Clinical and pharmacokinetic evaluation of satraplatin.

INTRODUCTION: The toxicities of cisplatin, that is, nephrotoxicity, neurotoxicity and emesis, provided the impetus for the development of more tolerable platinum analogs. Satraplatin is an investigational third-generation orally available lipophilic platinum, which has demonstrated safety and antitumor activity in multiple settings. AREAS COVERED: The clinical activity of satraplatin in metastatic castrate-resistant prostate cancer (mCRPC), breast, lung and other advanced solid tumors is discussed with a focus on its pharmacokinetic properties. The article was formulated using publications found through PubMed search in addition to presentations given at major conferences.

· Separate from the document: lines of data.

(** * GradingKaisiHai: the professor grade lookup, embedded and verified

    Shallow embedding of [unified_professor_grades.py] (and of the part
    of [testing.py] that differs from it):

    - [Poller]     : [wait_for_table_stabilize], the shape-polling loop;
    - [Reconcile]  : the merge / pivot / reindex / weighted-average
                     computation of [main];
    - [Testing]    : the pivot that [testing.py] prints;
    - [Browser]    : [get_professor_courses], the scoped browser session
                     and the course extractor, in a small state/exception
                     monad;
    - [Program]    : the interactive loop of [main].

    The pandas calls are modelled by what they compute on these frames:
    a left [merge], [pivot_table] with its default [dropna=True],
    [reindex] with a fill value.

    Numbers: counts are integers ([Z]); the clock and the averages are
    exact rationals ([Q]) standing for Python floats. *)

From Stdlib Require Import ZArith QArith Qround Qabs Lqa Lia List Sorted String Ascii Bool.
Import ListNotations.
Local Open Scope string_scope.
Local Open Scope Z_scope.

(** ** Tables as [pd.read_html] returns them *)

(** A table is its rows, header row first; every cell is text. *)
Definition Table := list (list string).

(** [driver.page_source] parsed by [pd.read_html(...)[0]]: [None] when the
    page holds no table (pandas raises [ValueError]). *)
Definition Page := option Table.

Definition Shape := (nat * nat)%type.

Definition shape_eqb (a b : Shape) : bool :=
  (Nat.eqb (fst a) (fst b) && Nat.eqb (snd a) (snd b))%bool.

Definition ncols (t : Table) : nat :=
  match t with
  | [] => 0%nat
  | r :: _ => List.length r
  end.

(** [DataFrame.shape] *)
Definition shape (t : Table) : Shape := (List.length t, ncols t).

(** [DataFrame.empty]: some axis has length 0. *)
Definition df_empty (t : Table) : bool :=
  (Nat.eqb (List.length t) 0 || Nat.eqb (ncols t) 0)%bool.

Module Poller.

(** Lines 62-71: the frame whose shape is compared.  No table gives the
    empty [pd.DataFrame()], of shape (0, 0); a non-empty table loses its
    header row. *)
Definition current_shape (p : Page) : Shape :=
  match p with
  | None => (0%nat, 0%nat)
  | Some t => if df_empty t then shape t else shape (tl t)
  end.

(** The loop variables [last_df] (only its shape is ever read) and
    [stable_secs]. *)
Record PollState := mkPoll { last_df : option Shape; stable_secs : Z }.

Definition start : PollState := mkPoll None 0.

(** Lines 73-79. *)
Definition observe (st : PollState) (cur : Shape) : PollState :=
  mkPoll (Some cur)
         (match last_df st with
          | Some last => if shape_eqb cur last then stable_secs st + 1 else 0
          | None => stable_secs st
          end).

Inductive Exit := Stable | TimedOut.

(** [Stopped n why]: the loop left through a [break] after reading [n]
    samples.  [Pending st]: the recorded observations ran out while the
    loop was still going round. *)
Inductive PollResult :=
| Stopped (samples : nat) (why : Exit)
| Pending (st : PollState).

(** One observation per turn of the loop: the page read at line 62 and
    the value of [time.time() - start_time] at line 86. *)
Definition Feed := list (Page * Q).

(** Lines 60-89, [taken] counting the samples read so far. *)
Fixpoint poll_loop (max_wait : Q) (stable_duration : Z)
         (st : PollState) (taken : nat) (feed : Feed) : PollResult :=
  match feed with
  | [] => Pending st
  | (page, elapsed) :: rest =>
      let st' := observe st (current_shape page) in
      if stable_duration <=? stable_secs st' then Stopped (S taken) Stable
      else if negb (Qle_bool elapsed max_wait) then Stopped (S taken) TimedOut
      else poll_loop max_wait stable_duration st' (S taken) rest
  end.

Definition wait_for_table_stabilize (max_wait : Q) (stable_duration : Z)
           (feed : Feed) : PollResult :=
  poll_loop max_wait stable_duration start 0 feed.

(** The counter after [n] more observations, read off the samples
    alone. *)
Definition counter_from (st : PollState) (feed : Feed) (n : nat) : Z :=
  stable_secs
    (fold_left observe (map (fun o => current_shape (fst o)) (firstn n feed))
               st).

Definition counter_after (feed : Feed) (n : nat) : Z :=
  counter_from start feed n.

(** The clock reading of the [n]-th observation (from 1). *)
Definition elapsed_at (feed : Feed) (n : nat) : Q :=
  snd (nth (pred n) feed (None, 0%Q)).


(** A table of [r] data rows and [c] columns under a header row. *)
Definition blank_table (r c : nat) : Table :=
  repeat (repeat "" c) (S r).

(** Samples taken at one-second ticks: the [i]-th page is read [i]
    seconds after the start. *)
Fixpoint ticks_from (i : Z) (pages : list Page) : Feed :=
  match pages with
  | [] => []
  | p :: ps => (p, inject_Z i) :: ticks_from (i + 1) ps
  end.



End Poller.

(** ** Text helpers *)

(** Text is read one character per [ascii], code points below 256.
    [str.isspace] there: TAB..CR, FS..US, the blank, NEL and the
    no-break space. *)
Definition is_space (a : ascii) : bool :=
  let n := nat_of_ascii a in
  ((Nat.leb 9 n && Nat.leb n 13) || (Nat.leb 28 n && Nat.leb n 31)
   || Nat.eqb n 32 || Nat.eqb n 133 || Nat.eqb n 160)%bool.

Fixpoint lstrip (s : string) : string :=
  match s with
  | EmptyString => EmptyString
  | String a r => if is_space a then lstrip r else s
  end.

Fixpoint rstrip (s : string) : string :=
  match s with
  | EmptyString => EmptyString
  | String a r =>
      match rstrip r with
      | EmptyString => if is_space a then EmptyString else String a EmptyString
      | r' => String a r'
      end
  end.

(** [str.strip()] *)
Definition strip (s : string) : string := rstrip (lstrip s).

(** Sorting with duplicates merged, as [groupby(..., sort=True)] orders
    its group keys. *)
Fixpoint insert_unique {A : Type} (cmp : A -> A -> comparison)
         (x : A) (l : list A) : list A :=
  match l with
  | [] => [x]
  | y :: t =>
      match cmp x y with
      | Lt => x :: l
      | Eq => l
      | Gt => y :: insert_unique cmp x t
      end
  end.

Definition sort_unique {A : Type} (cmp : A -> A -> comparison)
           (l : list A) : list A :=
  fold_right (insert_unique cmp) [] l.

Definition Zsum (l : list Z) : Z := fold_right Z.add 0 l.

Module Reconcile.

Definition ALLOWED_GRADES : list string :=
  ["A*"; "A"; "B+"; "B"; "C+"; "C"; "D+"; "D"; "E"; "F"; "S"; "X"].

(** A row of [courses_df]. *)
Record CourseRecord := mkCourse
  { Year : string; Semester : Z; Course : string }.

(** A row of [grades_df], the sheet [grades.xlsx]. *)
Record GradeRecord := mkGrade
  { gYear : string; gSemester : Z; gCourse : string;
    Grade : string; Count : Z }.

(** The join key (Year, Semester, Course). *)
Definition Key := (string * Z * string)%type.

Definition key_eqb (a b : Key) : bool :=
  let '(y1, s1, c1) := a in
  let '(y2, s2, c2) := b in
  ((y1 =? y2)%string && (s1 =? s2) && (c1 =? c2)%string)%bool.

(** Tuples compare field by field; text compares by code point. *)
Definition key_compare (a b : Key) : comparison :=
  let '(y1, s1, c1) := a in
  let '(y2, s2, c2) := b in
  match String.compare y1 y2 with
  | Eq => match Z.compare s1 s2 with
          | Eq => String.compare c1 c2
          | o => o
          end
  | o => o
  end.

(** Lines 193-197: [astype(str).str.strip()] on Year and Course;
    [astype(int)] leaves an integer Semester as it is. *)
Definition normalize_course (c : CourseRecord) : CourseRecord :=
  mkCourse (strip (Year c)) (Semester c) (strip (Course c)).

Definition normalize_grade (g : GradeRecord) : GradeRecord :=
  mkGrade (strip (gYear g)) (gSemester g) (strip (gCourse g))
          (Grade g) (Count g).

Definition course_key (c : CourseRecord) : Key :=
  (Year c, Semester c, Course c).

Definition grade_key (g : GradeRecord) : Key :=
  (gYear g, gSemester g, gCourse g).

(** A row of [merged]: the key columns, then Grade and Count, which are
    NaN together ([None]) where no grade row matched. *)
Definition MergedRow := (Key * option (string * Z))%type.

(** Lines 199-203: [pd.merge(..., how='left')].  Left rows keep their
    order; each is paired with its matches in the right frame's order,
    or once with NaN when there is none. *)
Definition merge (courses : list CourseRecord) (grades : list GradeRecord)
  : list MergedRow :=
  flat_map
    (fun c =>
       match filter (fun g => key_eqb (course_key c) (grade_key g)) grades with
       | [] => [(course_key c, None)]
       | ms => map (fun g => (course_key c, Some (Grade g, Count g))) ms
       end)
    courses.

(** [pivot_table] groups on Year, Semester, Course and Grade with
    pandas' default [dropna=True]: a row whose Grade is NaN belongs to no
    group. *)
Definition graded (merged : list MergedRow) : list (Key * string * Z) :=
  flat_map
    (fun r =>
       match snd r with
       | Some (g, n) => [(fst r, g, n)]
       | None => []
       end)
    merged.

(** [aggfunc='sum'] over the group (key, grade); a pair without a group
    is filled with [fill_value=0], which is also the empty sum. *)
Definition cell_sum (rows : list (Key * string * Z)) (k : Key) (g : string)
  : Z :=
  Zsum (map snd
            (filter (fun r => (key_eqb (fst (fst r)) k
                               && (snd (fst r) =? g)%string)%bool)
                    rows)).

(** A pivoted row: its index key and one labelled cell per column. *)
Definition PivotRow := (Key * list (string * Z))%type.

(** Lines 205-211: one row per group key and one column per grade that
    occurs, both in sorted order. *)
Definition pivot_table (merged : list MergedRow) : list PivotRow :=
  let rows := graded merged in
  let labels := sort_unique String.compare (map (fun r => snd (fst r)) rows) in
  map (fun k => (k, map (fun g => (g, cell_sum rows k g)) labels))
      (sort_unique key_compare (map (fun r => fst (fst r)) rows)).

Definition lookup (cells : list (string * Z)) (g : string) : option Z :=
  option_map snd (find (fun c => (fst c =? g)%string) cells).

(** Lines 213-215: [reindex(columns=..., fill_value=0)]. *)
Definition reindex (labels : list string) (p : list PivotRow)
  : list PivotRow :=
  map (fun r =>
         (fst r,
          map (fun g => (g, match lookup (snd r) g with
                            | Some n => n
                            | None => 0
                            end))
              labels))
      p.

(** Lines 218-221. *)
Definition grade_points : list (string * Z) :=
  [("A*", 10); ("A", 10); ("B+", 9); ("B", 8); ("C+", 7);
   ("C", 6); ("D+", 5); ("D", 4); ("E", 0); ("F", 0)].

(** [pivot[grade]] at one row.  After the reindex every label read below
    is a column, so the [KeyError] branch is never taken; it reads 0. *)
Definition column (cells : list (string * Z)) (g : string) : Z :=
  match lookup cells g with
  | Some n => n
  | None => 0
  end.

(** Lines 224-228, row by row. *)
Definition weighted_sum (cells : list (string * Z)) : Z :=
  fold_left (fun acc gp => acc + column cells (fst gp) * snd gp)
            grade_points 0.

Definition total_counts (cells : list (string * Z)) : Z :=
  fold_left (fun acc gp => acc + column cells (fst gp)) grade_points 0.

(** [np.rint]: to the nearest integer, ties to the even one. *)
Definition rint (x : Q) : Z :=
  let f := Qfloor x in
  match Qcompare (x - inject_Z f) (1 # 2) with
  | Lt => f
  | Gt => f + 1
  | Eq => if Z.even f then f else f + 1
  end.

(** Line 240: [.round(2)], i.e. [rint(x * 100) / 100]. *)
Definition round2 (x : Q) : Q := Qmake (rint (x * 100)) 100.

(** Lines 233-240; [None] is NaN. *)
Definition average (cells : list (string * Z)) : option Q :=
  if 0 <? total_counts cells
  then Some (round2 (inject_Z (weighted_sum cells)
                     / inject_Z (total_counts cells)))
  else None.

(** A row of the final [pivot] frame. *)
Record ReconciledRow := mkRow
  { key : Key; counts : list (string * Z); Total : Z; Avg : option Q }.

(** Lines 231-245 for one row. *)
Definition finish (r : PivotRow) : ReconciledRow :=
  mkRow (fst r) (snd r)
        (Zsum (map (column (snd r)) ALLOWED_GRADES))
        (average (snd r)).

(** Lines 191-245 of [main]. *)
Definition reconcile (courses_df : list CourseRecord)
           (grades_df : list GradeRecord) : list ReconciledRow :=
  let grades_df :=
    filter (fun g => existsb (String.eqb (Grade g)) ALLOWED_GRADES) grades_df in
  let courses_df := map normalize_course courses_df in
  let grades_df := map normalize_grade grades_df in
  let merged := merge courses_df grades_df in
  let pivot := pivot_table merged in
  let pivot := reindex ALLOWED_GRADES pivot in
  map finish pivot.

(** The graded rows that reach the pivot of [reconcile]. *)
Definition pivot_input (courses_df : list CourseRecord)
           (grades_df : list GradeRecord) : list (Key * string * Z) :=
  graded
    (merge (map normalize_course courses_df)
           (map normalize_grade
                (filter (fun g => existsb (String.eqb (Grade g)) ALLOWED_GRADES)
                        grades_df))).

(** The scenario of the specification. *)
Definition cs101 : CourseRecord := mkCourse "2023-24" 1 "CS101".

Definition cs101_grades : list GradeRecord :=
  [mkGrade "2023-24" 1 "CS101" "A" 10;
   mkGrade "2023-24" 1 "CS101" "B" 5;
   mkGrade "2023-24" 1 "CS101" "S" 2].


(** A second course, absent from the grade sheet. *)
Definition ma102 : CourseRecord := mkCourse "2023-24" 2 "MA102".

End Reconcile.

EXPERT OPINION: Satraplatin was associated with dose-limiting myelosuppression, but no significant ototoxicity, neurotoxicity or nephrotoxicity. Despite the activity of satraplatin in mCRPC, survival was not extended in an unselected population included in a Phase III trial. While further development of satraplatin in large Phase III trials is not planned at this time, efforts are ongoing to develop tailored therapy in mCRPC based on excision repair cross-complementing group 1 expression or BRCAness. Moreover, based on potentially better central nervous system penetration due to lipophilicity, evaluation in patients with brain tumors is ongoing. Given the favorable toxicity profile and convenient oral administration, satraplatin may warrant development in settings that preclude cisplatin, for example, underlying renal dysfunction, elderly age and poor performance status.